Transcribe, verbatim, every line from the start of the entries through the line that contains "JavaScript values are"; include both boundary lines and omit all others.

Segment Start: RECORDS FOR THE EXERCISE

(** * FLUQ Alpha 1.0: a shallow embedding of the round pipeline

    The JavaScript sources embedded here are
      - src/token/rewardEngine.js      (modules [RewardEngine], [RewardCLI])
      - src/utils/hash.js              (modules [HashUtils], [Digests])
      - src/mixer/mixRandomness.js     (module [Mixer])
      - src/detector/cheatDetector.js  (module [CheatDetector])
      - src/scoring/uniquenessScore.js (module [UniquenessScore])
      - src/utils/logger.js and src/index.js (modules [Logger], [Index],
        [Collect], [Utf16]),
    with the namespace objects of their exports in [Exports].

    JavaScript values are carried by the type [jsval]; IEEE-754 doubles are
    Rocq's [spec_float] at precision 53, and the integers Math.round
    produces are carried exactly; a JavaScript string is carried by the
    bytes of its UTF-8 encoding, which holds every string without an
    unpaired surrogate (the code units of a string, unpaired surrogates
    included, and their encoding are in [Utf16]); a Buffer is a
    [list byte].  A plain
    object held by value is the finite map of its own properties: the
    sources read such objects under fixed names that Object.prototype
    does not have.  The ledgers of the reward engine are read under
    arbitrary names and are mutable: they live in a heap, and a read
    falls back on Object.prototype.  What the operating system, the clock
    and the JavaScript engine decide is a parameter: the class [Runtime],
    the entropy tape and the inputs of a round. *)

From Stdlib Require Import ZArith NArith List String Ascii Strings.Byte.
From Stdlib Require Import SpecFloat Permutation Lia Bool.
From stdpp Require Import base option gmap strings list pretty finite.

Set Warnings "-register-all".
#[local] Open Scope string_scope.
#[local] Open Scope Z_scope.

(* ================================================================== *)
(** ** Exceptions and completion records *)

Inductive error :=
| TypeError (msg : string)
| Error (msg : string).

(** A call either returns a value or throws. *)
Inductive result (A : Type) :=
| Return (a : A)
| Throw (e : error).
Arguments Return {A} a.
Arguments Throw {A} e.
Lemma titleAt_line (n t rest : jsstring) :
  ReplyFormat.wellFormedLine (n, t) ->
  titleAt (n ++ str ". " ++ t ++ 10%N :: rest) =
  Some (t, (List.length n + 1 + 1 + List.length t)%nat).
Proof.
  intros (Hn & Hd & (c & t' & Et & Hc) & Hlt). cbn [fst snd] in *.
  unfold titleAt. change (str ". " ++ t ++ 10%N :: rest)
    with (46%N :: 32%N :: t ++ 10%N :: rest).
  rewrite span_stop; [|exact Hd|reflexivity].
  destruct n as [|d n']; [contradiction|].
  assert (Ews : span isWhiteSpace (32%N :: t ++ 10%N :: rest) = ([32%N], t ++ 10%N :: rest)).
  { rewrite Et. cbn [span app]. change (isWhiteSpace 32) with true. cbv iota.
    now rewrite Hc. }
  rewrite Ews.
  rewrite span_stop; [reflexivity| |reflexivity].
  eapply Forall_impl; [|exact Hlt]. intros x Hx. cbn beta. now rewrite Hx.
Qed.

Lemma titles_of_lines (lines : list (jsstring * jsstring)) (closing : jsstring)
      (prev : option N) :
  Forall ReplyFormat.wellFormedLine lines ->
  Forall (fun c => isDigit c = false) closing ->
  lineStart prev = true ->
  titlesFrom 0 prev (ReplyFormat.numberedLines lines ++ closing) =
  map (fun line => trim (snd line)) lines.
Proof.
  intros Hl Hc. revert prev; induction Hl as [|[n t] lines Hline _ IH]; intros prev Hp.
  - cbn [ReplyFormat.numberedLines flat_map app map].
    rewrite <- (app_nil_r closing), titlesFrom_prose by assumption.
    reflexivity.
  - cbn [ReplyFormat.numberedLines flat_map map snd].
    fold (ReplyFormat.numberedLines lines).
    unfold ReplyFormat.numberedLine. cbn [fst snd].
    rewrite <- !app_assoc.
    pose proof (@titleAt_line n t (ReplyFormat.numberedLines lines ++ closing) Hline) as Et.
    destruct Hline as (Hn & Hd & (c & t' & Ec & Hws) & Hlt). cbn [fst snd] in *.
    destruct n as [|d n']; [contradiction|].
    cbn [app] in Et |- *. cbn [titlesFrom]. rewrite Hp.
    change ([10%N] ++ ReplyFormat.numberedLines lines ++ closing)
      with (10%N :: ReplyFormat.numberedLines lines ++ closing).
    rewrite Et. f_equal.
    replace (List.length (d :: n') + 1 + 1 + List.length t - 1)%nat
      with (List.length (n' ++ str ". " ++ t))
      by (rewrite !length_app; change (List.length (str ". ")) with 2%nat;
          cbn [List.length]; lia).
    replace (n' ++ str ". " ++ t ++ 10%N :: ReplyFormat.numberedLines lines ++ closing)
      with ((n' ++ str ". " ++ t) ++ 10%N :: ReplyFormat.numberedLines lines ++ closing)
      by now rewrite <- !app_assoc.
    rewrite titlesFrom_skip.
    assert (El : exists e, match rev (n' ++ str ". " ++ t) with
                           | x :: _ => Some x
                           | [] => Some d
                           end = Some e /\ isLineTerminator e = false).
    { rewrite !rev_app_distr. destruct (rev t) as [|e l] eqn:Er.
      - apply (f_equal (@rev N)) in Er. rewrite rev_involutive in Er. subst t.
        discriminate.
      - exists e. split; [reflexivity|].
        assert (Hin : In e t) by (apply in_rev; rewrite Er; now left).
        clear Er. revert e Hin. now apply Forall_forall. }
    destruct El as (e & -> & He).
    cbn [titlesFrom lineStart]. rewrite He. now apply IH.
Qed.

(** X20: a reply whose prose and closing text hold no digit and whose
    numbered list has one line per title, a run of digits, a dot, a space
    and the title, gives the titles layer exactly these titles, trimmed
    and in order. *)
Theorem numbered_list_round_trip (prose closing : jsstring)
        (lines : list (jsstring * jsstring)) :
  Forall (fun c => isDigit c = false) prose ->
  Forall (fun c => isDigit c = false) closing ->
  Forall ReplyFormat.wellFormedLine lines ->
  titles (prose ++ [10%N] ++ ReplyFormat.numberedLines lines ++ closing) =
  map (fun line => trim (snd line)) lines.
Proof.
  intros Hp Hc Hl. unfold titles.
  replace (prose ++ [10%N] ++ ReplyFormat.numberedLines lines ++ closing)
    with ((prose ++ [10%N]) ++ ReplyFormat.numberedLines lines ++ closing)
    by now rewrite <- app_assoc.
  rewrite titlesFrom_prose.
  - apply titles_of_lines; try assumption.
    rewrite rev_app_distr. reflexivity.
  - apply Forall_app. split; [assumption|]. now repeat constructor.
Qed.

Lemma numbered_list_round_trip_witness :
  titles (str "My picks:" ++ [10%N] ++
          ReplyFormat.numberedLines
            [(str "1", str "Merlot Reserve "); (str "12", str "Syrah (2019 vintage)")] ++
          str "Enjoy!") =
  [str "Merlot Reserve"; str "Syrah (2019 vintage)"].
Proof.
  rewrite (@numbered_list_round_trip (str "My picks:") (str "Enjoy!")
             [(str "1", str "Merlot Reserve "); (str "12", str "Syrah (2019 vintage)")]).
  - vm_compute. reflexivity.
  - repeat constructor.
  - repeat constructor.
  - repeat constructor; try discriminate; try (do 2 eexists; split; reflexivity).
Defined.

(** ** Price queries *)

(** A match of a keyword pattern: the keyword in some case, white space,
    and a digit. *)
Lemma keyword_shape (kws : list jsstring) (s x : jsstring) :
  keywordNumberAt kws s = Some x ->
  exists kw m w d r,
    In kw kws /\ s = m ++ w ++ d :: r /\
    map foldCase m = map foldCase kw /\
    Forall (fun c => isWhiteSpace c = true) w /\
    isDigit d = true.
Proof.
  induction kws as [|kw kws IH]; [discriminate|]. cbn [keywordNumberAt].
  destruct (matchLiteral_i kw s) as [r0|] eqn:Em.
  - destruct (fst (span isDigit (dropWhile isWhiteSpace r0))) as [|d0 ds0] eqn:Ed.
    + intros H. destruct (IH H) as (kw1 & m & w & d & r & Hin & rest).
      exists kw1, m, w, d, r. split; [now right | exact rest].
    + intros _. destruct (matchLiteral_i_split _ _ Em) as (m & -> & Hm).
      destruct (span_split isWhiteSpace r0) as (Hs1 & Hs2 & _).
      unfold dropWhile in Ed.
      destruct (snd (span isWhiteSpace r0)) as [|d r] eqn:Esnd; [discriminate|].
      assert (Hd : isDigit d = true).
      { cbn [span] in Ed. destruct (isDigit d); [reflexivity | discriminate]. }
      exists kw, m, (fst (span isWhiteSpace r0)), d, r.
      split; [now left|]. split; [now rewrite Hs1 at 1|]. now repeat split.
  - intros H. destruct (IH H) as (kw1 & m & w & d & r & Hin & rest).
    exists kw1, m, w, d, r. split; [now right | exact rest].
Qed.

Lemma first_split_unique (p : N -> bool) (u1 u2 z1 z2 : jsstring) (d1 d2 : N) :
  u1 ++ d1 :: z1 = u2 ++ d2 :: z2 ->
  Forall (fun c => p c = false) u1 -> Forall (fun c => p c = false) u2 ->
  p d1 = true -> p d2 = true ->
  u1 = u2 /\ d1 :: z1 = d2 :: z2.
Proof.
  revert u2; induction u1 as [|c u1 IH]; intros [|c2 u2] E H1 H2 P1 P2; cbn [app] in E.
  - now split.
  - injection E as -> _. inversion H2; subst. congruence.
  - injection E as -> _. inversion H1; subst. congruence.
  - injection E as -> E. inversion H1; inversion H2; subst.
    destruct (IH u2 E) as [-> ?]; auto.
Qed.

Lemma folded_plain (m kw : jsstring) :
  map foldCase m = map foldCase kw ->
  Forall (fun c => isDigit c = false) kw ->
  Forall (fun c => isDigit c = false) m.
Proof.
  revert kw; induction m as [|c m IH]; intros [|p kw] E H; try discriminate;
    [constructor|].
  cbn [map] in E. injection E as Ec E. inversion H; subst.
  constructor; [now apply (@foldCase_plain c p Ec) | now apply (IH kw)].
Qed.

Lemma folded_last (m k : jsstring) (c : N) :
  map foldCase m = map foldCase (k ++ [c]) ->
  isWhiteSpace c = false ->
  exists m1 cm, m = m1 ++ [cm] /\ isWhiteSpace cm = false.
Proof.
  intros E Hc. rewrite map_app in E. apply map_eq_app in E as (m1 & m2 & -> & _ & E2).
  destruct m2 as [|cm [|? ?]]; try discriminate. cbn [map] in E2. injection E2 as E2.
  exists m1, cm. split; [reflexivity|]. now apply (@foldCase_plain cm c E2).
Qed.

Segment End: RECORDS FOR THE EXERCISE

▶ ANSWER FOR THIS EXERCISE
(** * FLUQ Alpha 1.0: a shallow embedding of the round pipeline

    The JavaScript sources embedded here are
      - src/token/rewardEngine.js      (modules [RewardEngine], [RewardCLI])
      - src/utils/hash.js              (modules [HashUtils], [Digests])
      - src/mixer/mixRandomness.js     (module [Mixer])
      - src/detector/cheatDetector.js  (module [CheatDetector])
      - src/scoring/uniquenessScore.js (module [UniquenessScore])
      - src/utils/logger.js and src/index.js (modules [Logger], [Index],
        [Collect], [Utf16]),
    with the namespace objects of their exports in [Exports].

    JavaScript values are carried by the type [jsval]; IEEE-754 doubles are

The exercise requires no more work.